##### Records to process #####
(** * Fiber packing, mirror building, cell classification and node pairing
      of the 3D RVE script (3D_RVE_Model.py)

    The algorithmic core of the script is embedded as executable Rocq
    functions.  Conventions of the embedding:

    - Python floats are exact rationals ([Q]); rounding errors, NaN and
      infinities other than the [float('inf')] sentinels are outside the
      model.  [float('inf')] as the initial value of a running minimum is
      the [None] of an [option Q].
    - Python integers are [Z]; [range(n)] is [seq 0 (Z.to_nat n)].
    - [math.sqrt] and the random source behind [rd.uniform] are library
      functions: they are parameters ([math_sqrt], [rand]) of the functions
      that call them, and statements assume about them only what they say.
    - Exceptions are the [Raise] results of a small error monad; the index
      and division errors of the interpreter are written out.
    - [print] output is dropped, except where a message is the only trace
      of which exit a loop took. *)

From Stdlib Require Import QArith Qround Qabs Lqa ZArith Lia Sorted.
From stdpp Require Import base option list gmap strings pretty.

Local Open Scope Q_scope.

(** * Part I: the embedding *)

(** ** Numbers *)

Definition Qltb (a b : Q) : bool := negb (Qle_bool b a).
Definition Qleb (a b : Q) : bool := Qle_bool a b.
Definition Qeqb (a b : Q) : bool := Qeq_bool a b.

(** The binary64 value of [math.pi], 0x1.921fb54442d18p+1. *)
Definition math_pi : Q := 884279719003555 # 281474976710656.

(** [int(x)] on a float: truncation toward zero. *)
Definition py_int (x : Q) : Z := Z.quot (Qnum x) (Z.pos (Qden x)).

(** [round(x)] of Python 2.7: nearest integer, halves away from zero. *)
Definition py_round (x : Q) : Z :=
  if Qltb x 0 then Z.opp (Qfloor (- x + (1 # 2))) else Qfloor (x + (1 # 2)).

(** [x ** 2]. *)
Definition sq (x : Q) : Q := x * x.

(** [float('inf')] as a running minimum: [x < m] and [m >= x]. *)
Definition lt_inf (x : Q) (m : option Q) : bool :=
  match m with None => true | Some m => Qltb x m end.

Definition inf_ge (m : option Q) (x : Q) : bool :=
  match m with None => true | Some m => Qleb x m end.

Definition inf_lt (m : option Q) (x : Q) : bool :=
  match m with None => false | Some m => Qltb m x end.

(** ** Exceptions *)

Inductive exn : Type :=
| IndexError
| ZeroDivisionError
  (** the message of [_final_check_and_enforce]: iterations, final minimum
      distance, target, violating pairs, involved fibers *)
| MinDistanceError (iterations : Z) (final_min_dist target : option Q)
    (violating_pairs violating_fibers : nat)
  (** the two fatal errors of [classifyCellsImproved] *)
| CellCountAnomaly (potential total : nat)
| CellCenterUnavailable (idx : nat) (volume : Q).

Inductive result (A : Type) : Type :=
| Ok (a : A)
| Raise (e : exn).
Arguments Ok {A} a.
Arguments Raise {A} e.

#[global] Instance result_ret : MRet result := fun A a => Ok a.
#[global] Instance result_bind : MBind result := fun A B f m =>
  match m with Ok a => f a | Raise e => Raise e end.

Definition is_Ok {A} (r : result A) : Prop := exists a, r = Ok a.

(** A [for] loop over a list whose body may raise. *)
Fixpoint foldlM {A S : Type} (f : S -> A -> result S) (s : S) (l : list A)
  : result S :=
  match l with
  | [] => Ok s
  | a :: l => s' ← f s a; foldlM f s' l
  end.

(** Float division and float modulo; both raise on a zero divisor.  The
    result of [%] has the sign of the divisor. *)
Definition py_div (a b : Q) : result Q :=
  if Qeqb b 0 then Raise ZeroDivisionError else Ok (a / b).

Definition py_mod (a b : Q) : result Q :=
  if Qeqb b 0 then Raise ZeroDivisionError
  else Ok (a - b * inject_Z (Qfloor (a / b))).

(** ** Domain and points *)

Abbreviation Point := (Q * Q)%type.

(** [rveSize = [width, height, depth]]. *)
Record RveSize : Type := mkRve { rve_w : Q; rve_h : Q; rve_d : Q }.

(** [coords[i]], raising [IndexError] out of range (indices are never
    negative in the loops below). *)
Definition get_item {A} (l : list A) (i : nat) : result A :=
  match l !! i with Some a => Ok a | None => Raise IndexError end.

(** [l[i] = f(l[i])], the read-modify-write of an augmented assignment. *)
Definition modify_item {A} (l : list A) (i : nat) (f : A -> result A)
  : result (list A) :=
  a ← get_item l i; a' ← f a; mret (<[i := a']> l).

(** The pairs [(i, j)] of
    [for i in range(n): for j in range(i + 1, n)], in scan order. *)
Definition index_pairs (n : nat) : list (nat * nat) :=
  flat_map (fun i => map (pair i) (seq (S i) (n - S i))) (seq 0 n).

(** The periodic correction of one component of a difference vector:
    [if d > L / 2: d -= L] then [if d < -L / 2: d += L]. *)
Definition min_image (L d : Q) : Q :=
  let d1 := if Qltb (L / 2) d then d - L else d in
  if Qltb d1 (- L / 2) then d1 + L else d1.
(** The state a request starts in: the cache as it is, nothing called yet,
    no object created yet. *)
Definition fresh (cache : gmap string string) : state :=
  {| kv := cache; trace := []; next_addr := 0; jobs_of := ∅ |}.

(** An [async] computation: it runs on the state and either returns or
    throws (a rejected promise). *)
Definition M (A : Type) : Type := state → state * outcome A.

#[export] Instance M_ret : MRet M := λ A a σ, (σ, Returned a).

#[export] Instance M_bind : MBind M := λ A B f m σ,
  match m σ with
  | (σ', Returned a) => f a σ'
  | (σ', Threw e) => (σ', Threw e)
  end.

Definition throw {A} (e : thrown) : M A := λ σ, (σ, Threw e).

(** [try { m } catch (error) { h error }]. *)
Definition try_catch {A} (m : M A) (h : thrown → M A) : M A := λ σ,
  match m σ with
  | (σ', Returned a) => (σ', Returned a)
  | (σ', Threw e) => h e σ'
  end.

(** Awaiting a call whose result the outside world decides. *)
Definition await {A} (r : outcome A) : M A := λ σ, (σ, r).

Definition emit (e : event) : M unit := λ σ,
  ({| kv := kv σ; trace := trace σ ++ [e];
      next_addr := next_addr σ; jobs_of := jobs_of σ |}, Returned ()).

(** [GH_CACHE.get(key)]: the stored string, or [null]. *)
Definition kv_get (key : string) : M (option string) := λ σ,
  ({| kv := kv σ; trace := trace σ ++ [KvGet key];
      next_addr := next_addr σ; jobs_of := jobs_of σ |},
   Returned (kv σ !! key)).
(** C10.  When the primary call returns [ok: true] with an empty or missing
    text, the handler does not fall back, whether or not a secondary
    credential is configured: the result carries no status, so the failure
    counts as hard and the answer is 500, with neither [details] nor
    [status] in its body. *)
Theorem empty_primary_answer_is_hard_failure
    (w : World) (req : Request) (h : string) (parsed : json) (message : string)
    (msgs : list Message) (v : value) :
  Passes w req h parsed message ->
  assembled parsed message = Resolved msgs ->
  primary_answered w msgs v ->
  truthy v = false ->
  fst (serve w req)
  = Resolved (json_response 500
      [ ("error", Some (JStr "AI provider error. Please check your Grok API key."));
        ("details", undefined);
        ("status", undefined) ]) /\
  status_of (serve w req) = Some 500 /\
  body_member (serve w req) "details" = undefined /\
  calls_to campus_url (snd (serve w req)) = 0%nat.
Proof.
  intros HP Hasm (key & r & Hkey & Hcall & Hok & Hresp) Hv.
  destruct (callGrok_ok_shape w msgs key r Hcall Hok) as [Hst Hd].
  assert (Hs : succeeded r = false).
  { unfold succeeded. rewrite Hresp, Hv. apply andb_false_r. }
  assert (Hinc : includes fallback_statuses (nullish (status r) 0) = false)
    by (rewrite Hst; reflexivity).
  assert (Hcarries : carries_body (nullish (status r) 500) = true)
    by (rewrite Hst; reflexivity).
  rewrite (outcome_primary_hard_failure w req h parsed message msgs HP Hasm
             key r Hkey Hcall Hs Hinc Hcarries).
  rewrite Hst, Hd. unfold status_of, body_member. cbn [fst snd].
  rewrite calls_to_app.
  repeat (split; [reflexivity|]). reflexivity.
Qed.
(** * pyUSID [io/hdf_utils.py]: the reshape and indexing engine

    A shallow embedding of the functions of [pyUSID/io/hdf_utils.py] that
    move data between the flat two-dimensional USID form and its
    N-dimensional interpretation, together with the properties stated about
    them.

    Python values are modelled as follows.
    - A 2-D numpy array or HDF5 dataset is a [matrix]: its rows, plus the
      number of columns (so that a matrix without rows still has a shape).
    - An N-D numpy array is an [ndarray]: its shape and its elements in C
      order.
    - Index matrices hold [INDICES_DTYPE] entries, modelled in [Z].
    - An exception is a value of [exn]; a function that can raise returns a
      [result]. *)

From stdpp Require Import gmap strings list sorting pretty.
From Stdlib Require Import ZArith Lia Ascii.

Open Scope string_scope.
Open Scope list_scope.
Open Scope nat_scope.

(** ** Exceptions *)

Inductive exn : Type :=
  | TypeError (msg : string)
  | ValueError (msg : string)
  | KeyError (msg : string)
  | IndexError (msg : string)
  | AttributeError (msg : string).

Inductive result (A : Type) : Type :=
  | Ok (a : A)
  | Raise (e : exn).
Arguments Ok {A} a.
Arguments Raise {A} e.

#[global] Instance result_ret : MRet result := fun A a => Ok a.
#[global] Instance result_bind : MBind result := fun A B f m =>
  match m with
  | Ok a => f a
  | Raise e => Raise e
  end.

#[global] Instance result_fmap : FMap result := fun A B f m =>
  match m with
  | Ok a => Ok (f a)
  | Raise e => Raise e
  end.

Definition raises {A} (r : result A) : Prop :=
  match r with
  | Ok _ => False
  | Raise _ => True
  end.

(** [check b e] is [if not b: raise e]. *)
Definition check (b : bool) (e : exn) : result unit :=
  if b then Ok tt else Raise e.

(** ** numpy and Python primitives *)

Module Np.

(** [l[i]] with Python's negative indices counted from the end. *)
Definition py_index {A} (l : list A) (i : Z) : option A :=
  if (i <? 0)%Z
  then (if (i + Z.of_nat (length l) <? 0)%Z then None
        else l !! Z.to_nat (i + Z.of_nat (length l)))
  else l !! Z.to_nat i.

(** [np.where(mask)[0]]: the positions at which a 1-D mask holds. *)
Fixpoint where_from (start : nat) (mask : list bool) : list nat :=
  match mask with
  | [] => []
  | b :: mask' =>
      if b then start :: where_from (S start) mask'
      else where_from (S start) mask'
  end.

Definition where_ (mask : list bool) : list nat := where_from 0 mask.

(** [np.diff(l)]: differences of consecutive entries. *)
Fixpoint diff (l : list Z) : list Z :=
  match l with
  | a :: (b :: _) as l' => (b - a)%Z :: diff l'
  | _ => []
  end.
#####
## Required action
Look above for the line that contains "foldlM f s' l". Starting there, transcribe every line exactly until you have copied the line that contains "a ← get_item".

## Solution to the problem
  | a :: l => s' ← f s a; foldlM f s' l
  end.

(** Float division and float modulo; both raise on a zero divisor.  The
    result of [%] has the sign of the divisor. *)
Definition py_div (a b : Q) : result Q :=
  if Qeqb b 0 then Raise ZeroDivisionError else Ok (a / b).

Definition py_mod (a b : Q) : result Q :=
  if Qeqb b 0 then Raise ZeroDivisionError
  else Ok (a - b * inject_Z (Qfloor (a / b))).

(** ** Domain and points *)

Abbreviation Point := (Q * Q)%type.

(** [rveSize = [width, height, depth]]. *)
Record RveSize : Type := mkRve { rve_w : Q; rve_h : Q; rve_d : Q }.

(** [coords[i]], raising [IndexError] out of range (indices are never
    negative in the loops below). *)
Definition get_item {A} (l : list A) (i : nat) : result A :=
  match l !! i with Some a => Ok a | None => Raise IndexError end.

(** [l[i] = f(l[i])], the read-modify-write of an augmented assignment. *)
Definition modify_item {A} (l : list A) (i : nat) (f : A -> result A)
  : result (list A) :=
  a ← get_item l i; a' ← f a; mret (<[i := a']> l).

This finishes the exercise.